PERCEPÇÃO DE PORTADORES DA DOENÇA FALCIFORME ACERCA DOS SERVIÇOS DE SAÚDE: ANÁLISE SOB O OLHAR DAS POLÍTICAS PÚBLICAS

• DOI: https://doi.org/10.22533/at.ed.81781126020110

• Palavras-chave: Anemia Falciforme; Políticas Públicas; Serviços de Saúde; Acesso aos Serviços de Saúde; Saúde Pública.

• Keywords: Sickle Cell Anemia; Public Policies; Health Services; Access to Health Services; Public Health.

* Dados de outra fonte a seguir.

(** C10. For a non-negative [max_length], truncating twice is truncating
    once: the result has at most [max_length] characters and is a prefix of
    the name. The bound on [max_length] is needed: at -1 each call drops one
    more character. *)
Theorem truncate_name_idempotent (name : string) (max_length : Z)
    (Hmax : 0 ≤ max_length) :
  (∃ r,
      truncate_name (VStr name) (Some (VInt max_length)) = Ok (VStr r)
      ∧ truncate_name (VStr r) (Some (VInt max_length)) = Ok (VStr r)
      ∧ len r ≤ max_length
      ∧ ∃ rest, name = r +:+ rest)
  ∧ (truncate_name (VStr "hello") (Some (VInt (-1))) = Ok (VStr "hell")
     ∧ truncate_name (VStr "hell") (Some (VInt (-1))) = Ok (VStr "hel")).
Proof.
  split; [| by split].
  destruct (Z.lt_ge_cases max_length (len name)) as [Hlong | Hshort].
  - exists (str_take (Z.to_nat max_length) name).
    destruct (str_take_first_chars name max_length) as [Hpre Hlen];
      [lia .. |].
    split; [by apply truncate_name_long |].
    split; [apply truncate_name_short; lia |].
    split; [lia | done].
  - exists name. rewrite !truncate_name_short by done.
    repeat split; [done |]. exists EmptyString.
    clear. induction name as [|c name IH]; [done |].
    change (String c name = String c (name +:+ EmptyString)). by f_equal.
Qed.

Lemma truncate_name_idempotent_witness :
  0 ≤ 5
  ∧ ∃ r,
      truncate_name (VStr "abcdefghij") (Some (VInt 5)) = Ok (VStr r)
      ∧ truncate_name (VStr r) (Some (VInt 5)) = Ok (VStr r)
      ∧ len r ≤ 5
      ∧ ∃ rest, "abcdefghij" = r +:+ rest.
Proof.
  split; [lia |].
  apply (truncate_name_idempotent "abcdefghij" 5). lia.
Defined.

(** ** The object model *)

Ltac unfold_M := unfold mbind, M_bind, mret, M_ret, raise, lift.

Lemma class_lookup_User_init :
  class_lookup UserClass "__init__" = Some (CFun User_init).
Proof. reflexivity. Qed.

Lemma class_lookup_Admin_init :
  class_lookup AdminClass "__init__" = Some (CFun Admin_init).
Proof. reflexivity. Qed.

Lemma class_lookup_User_greet :
  class_lookup UserClass "greet" = Some (CFun User_greet).
Proof. reflexivity. Qed.

Lemma class_lookup_Admin_greet :
  class_lookup AdminClass "greet" = Some (CFun User_greet).
Proof. reflexivity. Qed.

Lemma class_lookup_Object_greet : class_lookup ObjectClass "greet" = None.
Proof. reflexivity. Qed.

Lemma class_lookup_Admin_promote :
  class_lookup AdminClass "promote" = Some (CFun Admin_promote).
Proof. reflexivity. Qed.

Lemma class_lookup_User_promote : class_lookup UserClass "promote" = None.
Proof. reflexivity. Qed.

Lemma class_lookup_Object_promote : class_lookup ObjectClass "promote" = None.
Proof. reflexivity. Qed.

Lemma class_lookup_Admin_role :
  class_lookup AdminClass "role" = Some (CVal (VStr "admin")).
Proof. reflexivity. Qed.

(** [super().__init__] inside [Admin], for an instance of [Admin], is
    [User.__init__]: the translation of [Admin.__init__] calls it directly. *)
Lemma super_init_resolves :
  super_lookup AdminClass AdminClass "__init__" = Some (CFun User_init)
  ∧ ∀ self name email,
      apply_fun User_init [self; name; email] = User.__init__ self name email.
Proof. by split. Qed.

Section heap.
Implicit Types (h : heap) (l : loc) (inst : instance) (v : value).

Lemma lookup_snoc h inst : (h ++ [inst]) !! length h = Some inst.
Proof. by apply list_lookup_middle. Qed.

Lemma insert_snoc h inst inst' :
  <[length h := inst']> (h ++ [inst]) = h ++ [inst'].
Proof. induction h as [|x h IH]; simpl; [done | by f_equal]. Qed.

Lemma setattr_run h l inst name v :
  h !! l = Some inst →
  setattr (VRef l) name v h
  = (Ok VNone,
     <[l := Instance (inst_class inst) (<[name := v]> (inst_dict inst))]> h).
Proof. intros Hl. unfold setattr. by rewrite Hl. Qed.

Lemma getattr_own h l inst name v :
  h !! l = Some inst → inst_dict inst !! name = Some v →
  getattr (VRef l) name h = (Ok v, h).
Proof. intros Hl Hd. unfold getattr. by rewrite Hl, Hd. Qed.

Lemma getattr_class h l inst name :
  h !! l = Some inst → inst_dict inst !! name = None →
  getattr (VRef l) name h
  = (match class_lookup (inst_class inst) name with
     | Some (CVal v) => Ok v
     | Some (CFun f) => Ok (VMethod f l)
     | None => Raise (AttributeError name)
     end, h).
Proof.
  intros Hl Hd. unfold getattr. rewrite Hl, Hd.
  by destruct (class_lookup _ _) as [[]|].
Qed.

(** No operation of the model removes an instance or moves it. *)
Lemma getattr_heap obj name h : (getattr obj name h).2 = h.
Proof.
  unfold getattr. destruct obj; try done.
  destruct (h !! l) as [inst|]; [| done].
  destruct (inst_dict inst !! name); [done |].
  by destruct (class_lookup _ _) as [[]|].
Qed.

Lemma py_format_heap v h : (py_format v h).2 = h.
Proof. unfold py_format. destruct v; try done; by destruct (h !! _). Qed.

Lemma User_init_run h l inst name email :
  h !! l = Some inst →
  User.__init__ (VRef l) name email h
  = (Ok VNone,
     <[l := Instance (inst_class inst)
              (<["email" := email]> (<["name" := name]> (inst_dict inst)))]> h).
Proof.
  intros Hl. unfold User.__init__. unfold_M.
  rewrite (setattr_run _ _ _ _ _ Hl).
  assert (l < length h)%nat as Hlt by by eapply lookup_lt_Some.
  erewrite setattr_run by by apply list_lookup_insert_eq.
  simpl. by rewrite list_insert_insert_eq.
Qed.

Lemma Admin_init_run h l inst name email level :
  h !! l = Some inst →
  Admin.__init__ (VRef l) name email level h
  = (Ok VNone,
     <[l := Instance (inst_class inst)
              (<["level" := default (VInt 1) level]>
                 (<["email" := email]>
                    (<["name" := name]> (inst_dict inst))))]> h).
Proof.
  intros Hl. unfold Admin.__init__. unfold_M.
  rewrite (User_init_run _ _ _ _ _ Hl).
  assert (l < length h)%nat as Hlt by by eapply lookup_lt_Some.
  erewrite setattr_run by by apply list_lookup_insert_eq.
  simpl. by rewrite list_insert_insert_eq.
Qed.

Lemma new_User_run h name email :
  new UserClass [name; email] h
  = (Ok (VRef (length h)), h ++ [Instance UserClass (user_dict name email)]).
Proof.
  unfold new, alloc. unfold_M. rewrite class_lookup_User_init. simpl.
  erewrite User_init_run by apply lookup_snoc.
  by rewrite insert_snoc.
Qed.

Lemma new_Admin_run h name email level :
  new AdminClass (name :: email :: option_list level) h
  = (Ok (VRef (length h)),
     h ++ [Instance AdminClass
             (admin_dict name email (default (VInt 1) level))]).
Proof.
  unfold new, alloc. unfold_M. rewrite class_lookup_Admin_init.
  destruct level as [level|]; simpl;
    (erewrite Admin_init_run by apply lookup_snoc);
    by rewrite insert_snoc.
Qed.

• Abstract: Introduction: Sickle cell anemia is one of the most prevalent hereditary diseases globally and a public health challenge in Brazil. Although policies addressing the condition exist, the fragmentation of studies hinders a comprehensive understanding of their effectiveness, justifying the need to synthesize the available scientific evidence. Objective: To analyze how public policies have been configured to ensure access to and quality of health services for people with sickle cell anemia. Method: This is an integrative review, with searches conducted between April and June 2024 in the LILACS, MEDLINE/PubMed, and SciELO databases, using the descriptors "Anemia, Sickle Cell," "Public Policy," "Health Policy," "Health Services," and "Health Services Accessibility." The selection followed the PRISMA recommendations, including original articles in Portuguese and English, with data extraction and analysis using the PICO strategy. Results: Policy formulation is insufficient without effective and coordinated implementation. Variability in program implementation, insufficient legal frameworks in some contexts, and the fragility of quality surveillance and monitoring systems are identified as the main obstacles. The lack of health education strategies for patients and families also emerges as a flaw that compromises self-care and adherence to treatment. Conclusion: It is concluded that the role of public policies in guaranteeing health services for people with sickle cell anemia is ambiguous: powerful in formulation, but fragile in implementation. The existence of a legal framework and clinical guidelines has not been sufficient to overcome the disarticulation of the service network and structural inequalities, resulting in care that rarely achieves the recommended comprehensiveness.